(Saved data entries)
=== Begin Enclosure ===

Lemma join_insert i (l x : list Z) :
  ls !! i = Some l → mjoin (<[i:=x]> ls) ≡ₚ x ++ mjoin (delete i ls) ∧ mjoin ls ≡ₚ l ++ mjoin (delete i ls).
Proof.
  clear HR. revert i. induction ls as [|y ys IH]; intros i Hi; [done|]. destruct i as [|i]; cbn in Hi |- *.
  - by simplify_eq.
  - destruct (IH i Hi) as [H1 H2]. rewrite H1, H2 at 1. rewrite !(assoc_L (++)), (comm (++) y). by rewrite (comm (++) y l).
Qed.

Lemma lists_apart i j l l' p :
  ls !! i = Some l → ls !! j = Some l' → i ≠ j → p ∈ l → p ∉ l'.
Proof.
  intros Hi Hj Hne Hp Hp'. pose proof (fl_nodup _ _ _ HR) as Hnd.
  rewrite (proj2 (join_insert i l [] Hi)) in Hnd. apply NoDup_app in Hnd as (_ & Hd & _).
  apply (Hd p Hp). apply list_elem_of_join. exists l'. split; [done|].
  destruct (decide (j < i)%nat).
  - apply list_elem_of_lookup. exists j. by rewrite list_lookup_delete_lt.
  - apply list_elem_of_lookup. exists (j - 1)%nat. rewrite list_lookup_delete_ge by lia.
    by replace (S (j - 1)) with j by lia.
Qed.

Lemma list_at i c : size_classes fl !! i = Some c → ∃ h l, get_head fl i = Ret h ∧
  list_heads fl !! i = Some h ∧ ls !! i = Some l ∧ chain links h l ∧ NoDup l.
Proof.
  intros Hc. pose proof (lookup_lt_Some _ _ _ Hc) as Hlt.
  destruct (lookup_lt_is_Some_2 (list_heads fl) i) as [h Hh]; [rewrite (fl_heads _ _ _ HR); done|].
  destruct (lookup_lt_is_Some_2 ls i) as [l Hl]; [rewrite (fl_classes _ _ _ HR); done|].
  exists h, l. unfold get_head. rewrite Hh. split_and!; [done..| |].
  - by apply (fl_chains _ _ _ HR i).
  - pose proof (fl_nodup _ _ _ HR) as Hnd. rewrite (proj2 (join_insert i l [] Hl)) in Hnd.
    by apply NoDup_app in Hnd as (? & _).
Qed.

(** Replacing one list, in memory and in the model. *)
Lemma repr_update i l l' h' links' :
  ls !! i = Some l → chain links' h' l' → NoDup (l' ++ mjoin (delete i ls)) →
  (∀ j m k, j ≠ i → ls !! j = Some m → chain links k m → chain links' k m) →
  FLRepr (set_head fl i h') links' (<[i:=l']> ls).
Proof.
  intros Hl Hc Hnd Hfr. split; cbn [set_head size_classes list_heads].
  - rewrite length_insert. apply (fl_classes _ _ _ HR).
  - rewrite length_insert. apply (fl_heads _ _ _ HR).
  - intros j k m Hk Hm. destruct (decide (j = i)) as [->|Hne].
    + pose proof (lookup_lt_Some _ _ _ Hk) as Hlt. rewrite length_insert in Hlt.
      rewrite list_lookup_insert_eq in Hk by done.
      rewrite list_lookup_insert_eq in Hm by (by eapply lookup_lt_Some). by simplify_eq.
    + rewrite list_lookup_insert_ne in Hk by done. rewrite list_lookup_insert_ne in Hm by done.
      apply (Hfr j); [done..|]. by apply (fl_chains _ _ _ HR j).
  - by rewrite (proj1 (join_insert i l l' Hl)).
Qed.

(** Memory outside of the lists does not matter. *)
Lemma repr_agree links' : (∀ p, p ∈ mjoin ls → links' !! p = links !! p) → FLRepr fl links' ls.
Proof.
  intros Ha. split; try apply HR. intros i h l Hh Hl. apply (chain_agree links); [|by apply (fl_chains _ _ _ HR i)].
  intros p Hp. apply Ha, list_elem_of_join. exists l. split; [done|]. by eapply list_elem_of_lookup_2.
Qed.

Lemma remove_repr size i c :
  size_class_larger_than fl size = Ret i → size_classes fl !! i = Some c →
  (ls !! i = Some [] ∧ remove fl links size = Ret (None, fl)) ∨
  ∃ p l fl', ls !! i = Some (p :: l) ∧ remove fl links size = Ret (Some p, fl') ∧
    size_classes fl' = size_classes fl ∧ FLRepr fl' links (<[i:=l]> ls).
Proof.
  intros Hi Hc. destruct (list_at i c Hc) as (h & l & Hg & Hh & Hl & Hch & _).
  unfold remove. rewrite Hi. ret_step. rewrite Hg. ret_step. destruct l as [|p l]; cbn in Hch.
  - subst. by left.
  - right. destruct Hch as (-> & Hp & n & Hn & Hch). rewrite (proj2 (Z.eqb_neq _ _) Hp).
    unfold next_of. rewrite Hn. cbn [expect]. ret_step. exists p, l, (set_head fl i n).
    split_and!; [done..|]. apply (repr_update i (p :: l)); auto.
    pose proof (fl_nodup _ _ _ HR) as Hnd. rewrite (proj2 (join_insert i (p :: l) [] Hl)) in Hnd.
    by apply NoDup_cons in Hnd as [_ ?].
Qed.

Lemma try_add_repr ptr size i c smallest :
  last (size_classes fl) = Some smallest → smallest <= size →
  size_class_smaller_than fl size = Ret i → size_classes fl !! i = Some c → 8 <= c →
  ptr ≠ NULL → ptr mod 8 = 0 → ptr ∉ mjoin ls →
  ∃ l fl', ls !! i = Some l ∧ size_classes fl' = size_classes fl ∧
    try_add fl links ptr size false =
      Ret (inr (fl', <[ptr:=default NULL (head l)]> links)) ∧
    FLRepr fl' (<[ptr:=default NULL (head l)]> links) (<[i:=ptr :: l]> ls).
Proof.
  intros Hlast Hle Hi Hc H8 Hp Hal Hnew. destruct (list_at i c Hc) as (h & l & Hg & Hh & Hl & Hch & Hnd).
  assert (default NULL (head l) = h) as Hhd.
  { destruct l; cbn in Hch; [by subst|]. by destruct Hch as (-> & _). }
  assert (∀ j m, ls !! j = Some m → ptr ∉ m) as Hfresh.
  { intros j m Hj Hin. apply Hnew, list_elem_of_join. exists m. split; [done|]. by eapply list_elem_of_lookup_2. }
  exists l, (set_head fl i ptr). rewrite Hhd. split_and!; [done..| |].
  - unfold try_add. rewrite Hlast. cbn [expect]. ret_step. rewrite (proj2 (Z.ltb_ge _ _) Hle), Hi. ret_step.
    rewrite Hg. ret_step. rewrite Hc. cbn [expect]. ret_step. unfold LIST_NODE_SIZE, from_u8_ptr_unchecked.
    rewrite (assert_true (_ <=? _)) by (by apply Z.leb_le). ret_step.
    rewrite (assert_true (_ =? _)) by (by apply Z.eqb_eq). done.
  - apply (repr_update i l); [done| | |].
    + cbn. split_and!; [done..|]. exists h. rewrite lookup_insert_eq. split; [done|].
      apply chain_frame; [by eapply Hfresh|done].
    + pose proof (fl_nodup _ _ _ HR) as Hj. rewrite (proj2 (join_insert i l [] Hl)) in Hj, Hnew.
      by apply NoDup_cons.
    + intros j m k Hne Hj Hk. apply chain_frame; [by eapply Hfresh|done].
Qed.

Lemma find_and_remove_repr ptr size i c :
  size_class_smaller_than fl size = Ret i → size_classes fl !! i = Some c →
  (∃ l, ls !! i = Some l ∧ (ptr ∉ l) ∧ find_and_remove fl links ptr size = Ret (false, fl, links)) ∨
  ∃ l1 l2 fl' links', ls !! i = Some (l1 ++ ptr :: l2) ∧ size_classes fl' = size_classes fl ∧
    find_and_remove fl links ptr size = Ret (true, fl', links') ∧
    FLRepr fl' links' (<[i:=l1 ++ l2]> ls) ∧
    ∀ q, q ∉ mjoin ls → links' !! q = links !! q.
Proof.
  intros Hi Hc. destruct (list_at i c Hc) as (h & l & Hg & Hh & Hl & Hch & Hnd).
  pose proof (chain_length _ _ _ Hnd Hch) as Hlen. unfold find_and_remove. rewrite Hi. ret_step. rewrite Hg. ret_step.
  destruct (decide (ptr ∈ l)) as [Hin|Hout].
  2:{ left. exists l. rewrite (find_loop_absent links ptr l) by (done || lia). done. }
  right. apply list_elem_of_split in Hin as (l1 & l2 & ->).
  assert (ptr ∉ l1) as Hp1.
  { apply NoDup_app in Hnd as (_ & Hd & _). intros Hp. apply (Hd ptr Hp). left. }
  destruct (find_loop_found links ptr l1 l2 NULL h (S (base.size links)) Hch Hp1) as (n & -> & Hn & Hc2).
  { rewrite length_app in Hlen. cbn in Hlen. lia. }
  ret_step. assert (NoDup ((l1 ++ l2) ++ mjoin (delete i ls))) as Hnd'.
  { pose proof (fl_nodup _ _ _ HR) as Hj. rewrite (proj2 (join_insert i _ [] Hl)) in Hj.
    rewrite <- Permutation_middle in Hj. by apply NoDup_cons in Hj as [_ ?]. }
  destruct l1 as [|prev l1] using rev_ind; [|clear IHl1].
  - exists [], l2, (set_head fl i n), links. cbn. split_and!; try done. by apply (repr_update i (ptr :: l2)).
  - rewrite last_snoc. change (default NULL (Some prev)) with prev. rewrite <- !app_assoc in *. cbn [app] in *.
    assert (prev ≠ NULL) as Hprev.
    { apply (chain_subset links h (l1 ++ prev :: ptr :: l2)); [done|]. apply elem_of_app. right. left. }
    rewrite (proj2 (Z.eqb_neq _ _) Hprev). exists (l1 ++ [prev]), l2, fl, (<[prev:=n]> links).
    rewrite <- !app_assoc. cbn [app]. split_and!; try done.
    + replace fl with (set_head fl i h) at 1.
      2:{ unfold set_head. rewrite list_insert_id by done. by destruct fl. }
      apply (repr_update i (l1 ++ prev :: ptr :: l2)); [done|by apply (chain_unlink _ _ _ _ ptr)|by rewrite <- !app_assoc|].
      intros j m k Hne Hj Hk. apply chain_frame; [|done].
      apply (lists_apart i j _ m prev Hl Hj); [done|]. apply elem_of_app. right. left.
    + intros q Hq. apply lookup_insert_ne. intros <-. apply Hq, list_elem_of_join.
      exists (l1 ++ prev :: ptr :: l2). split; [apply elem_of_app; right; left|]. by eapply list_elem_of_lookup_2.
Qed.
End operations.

=== End Enclosure ===

• [Exercise goal] Lines that hold "Hlast" are the ones to copy, so pick each out from the data.

• [Task answer]
  intros Hlast Hle Hi Hc H8 Hp Hal Hnew. destruct (list_at i c Hc) as (h & l & Hg & Hh & Hl & Hch & Hnd).
  - unfold try_add. rewrite Hlast. cbn [expect]. ret_step. rewrite (proj2 (Z.ltb_ge _ _) Hle), Hi. ret_step.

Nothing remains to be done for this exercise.